Mark a start and stop point on your waistband with pins–this is where the elastic will go in and out.
Start at one point and sew all the way around to the other point to make a casing.
Don’t worry if you get any gathers or folds in the waistband. This may happen, due to the pattern and the way the waistband slopes down in front. But no worries! The waist is going to be gathered with elastic and no one will ever notice!
If you’re really concerned though, you can try smoothing the glitches out with a fingernail.
Time to insert the elastic.
Attach a safety pin or Bodkin to one end of the elastic. Insert the elastic into the waistband casing and use another safety pin to attach it to the other end of the pants opening–so the elastic isn’t lost inside the pants.
Feed the elastic all the way through till it comes out the other end.
Before sewing the elastic together, safety pin the two ends together and try the pants on your child to see if adjustments need to be made.
If all is well, overlap the elastic ends by 1 inch and sew them together. I use a tight zigzag stitch and sew in a couple of spots.

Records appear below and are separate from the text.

(** [EvQue::poll_oldest]; [None] parks the consumer. *)
Definition poll_oldest (q : QueInner) (flow_on : bool)
  : option CircuitEvent * QueInner * list SubQ :=
  let '(ev, q, retired) := take_oldest q flow_on in
  match ev with
  | Some ev => (Some ev, q, retired)
  | None => let '(ev, q) := take_ended q in (ev, q, retired)
  end.
End Queue.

* If you’ve sew the elastic and the pants are too big, cut the elastic, cut out a small bit of the elastic–about 1 inch– and resew the ends together.

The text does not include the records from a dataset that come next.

Lemma deliverable_ext q q' es :
  (forall id, live q' id = live q id) -> deliverable q' es = deliverable q es.
Proof.
  intros Hl. unfold deliverable. f_equal. apply list_filter_iff. intros e. by rewrite Hl.
Qed.

Lemma may_drain_off q : may_drain q false = true.
Proof. unfold may_drain. by rewrite orb_true_r. Qed.

Lemma drain_spec fuel q :
  inv q (contents q) -> length (contents q) < fuel ->
  let '(evs, q') := drain fuel q in
  evs = deliverable q (contents q) /\ contents q' = [] /\ inv q' (contents q').
Proof.
  revert q. induction fuel as [|fuel IH]; intros q I Hf; [lia|]. cbn [drain].
  pose proof (take_oldest_spec q false I) as Ht.
  destruct (take_oldest q false) as [[ev q1] r]. destruct Ht as (I1 & Hl & Hev).
  destruct ev as [[id sid ctx log rem| |]|]; [|done|done|].
  - destruct Hev as [_ (ds & s & Hc & Hds & Hs & Hr & _)].
    specialize (IH q1 I1). destruct (drain fuel q1) as [evs q2].
    destruct IH as (-> & E2 & I2); [rewrite Hc, length_app in Hf; simpl in Hf; lia|].
    split_and!; try done. rewrite Hc, (deliverable_dead _ _ _ Hds).
    rewrite (deliverable_ext q q1) by done. unfold deliverable.
    rewrite filter_cons_True by (unfold live; cbn; by rewrite Hs, Hr). done.
  - destruct Hev as [[Hm _]|[Hc Hd]]; [by rewrite may_drain_off in Hm|].
    split_and!; try done. rewrite <- (app_nil_r (contents q)). by rewrite (deliverable_dead _ _ _ Hd).
Qed.

(** C10: with EVENTS_ON, draining a queue delivers exactly the queued entries of the live
    monitors, each once, in the order they were queued, and leaves it empty. *)
Theorem drain_delivers_everything_in_order (n : nat) (ops : list QueOp) :
  4 <= n <= MAX_EVENTS_PER_QUE ->
  let q := que (que_run n ops) in
  let '(evs, q') := drain (S (used q)) q in
  evs = deliverable q (contents q) /\ contents q' = [].
Proof.
  intros Hn. pose proof (inv_run n ops Hn) as I. cbv zeta.
  pose proof (drain_spec (S (used (que (que_run n ops)))) _ I) as Hd.
  rewrite (lay_used _ _ (inv_layout _ _ I)) in *.
  destruct (drain _ _) as [evs q']. destruct Hd as (-> & ? & _); [lia|]. done.
Qed.

(** The newest entry of the posted monitor after a post. *)
Lemma post_effect_newest fl sp th id log es o es' :
  post_effect fl sp th id log es o es' ->
  exists k e, newest id es' k /\ es' !! k = Some e /\ entry_id e = id /\
    log_value (entry_log e) = log_value log /\
    exists m, log_mask (entry_log e) = mask_or m (log_mask log)
           \/ log_mask (entry_log e) = mask_or (log_mask log) m.
Proof.
  intros [_|k e Hn He _ _|k e Hn He [Hv%is_ref_true Hv'%is_ref_true]%andb_prop].
  - eexists (length es), _. split_and!.
    + apply (newest_snoc es (mkEntry id _)).
    + by rewrite lookup_app_r, Nat.sub_diag.
    + done.
    + done.
    + eexists. by right.
  - assert (k < length es) by (by eapply lookup_lt_Some).
    assert (entry_id e = id) as Ei by (destruct Hn as [(x & Hx & <-) _]; congruence).
    eexists k, _. split_and!; [by eapply newest_insert_same|by apply list_lookup_insert_eq|done|done|].
    eexists. by right.
  - assert (k < length es) by (by eapply lookup_lt_Some).
    assert (entry_id e = id) as Ei by (destruct Hn as [(x & Hx & <-) _]; congruence).
    eexists k, _. split_and!; [by eapply newest_insert_same|by apply list_lookup_insert_eq|done| |].
    + cbn. congruence.
    + eexists. by left.
Qed.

* If you’ve sewn the elastic and the pants are too small, cut the elastic, and sew in another small piece of elastic, adding more length to your waist.
Sew the casing closed by pulling the waistband taut and sewing off the opening. If you have a clothing label (info on my labels here), add one to the back or inside of the waistband (before sewing the waistband closed)
One final step!–hemming the pants.
Try the pants on your child to determine the hem length. Or, use a pair of existing pants to measure the length.
If you make a wide hem, you’ll be able to let down the hem as your child grows taller.
Serge around the bottom of each pant leg to finish off the edge and keep it from fraying over time. If you don’t have a serger, do a zigzag stitch or iron the edge under 1/4 of an inch.
Iron the hem under to your desired length.
Sew the hem in place, sewing on the inside of the hem to make sure you catch the entire hem.
For decorative aesthetic, sew a second line on the outside of the hem, about 1/4 over from the first hemline.
Try them on!
Make a few phonecalls,
Pretend you’re in a boy band,
and enjoy your cool comfy pants!
Then make a few more pairs.
This pattern is so easy and fun, you might become addicted. Use the pattern to make baby gifts, for pjs, for church pants, for yourself!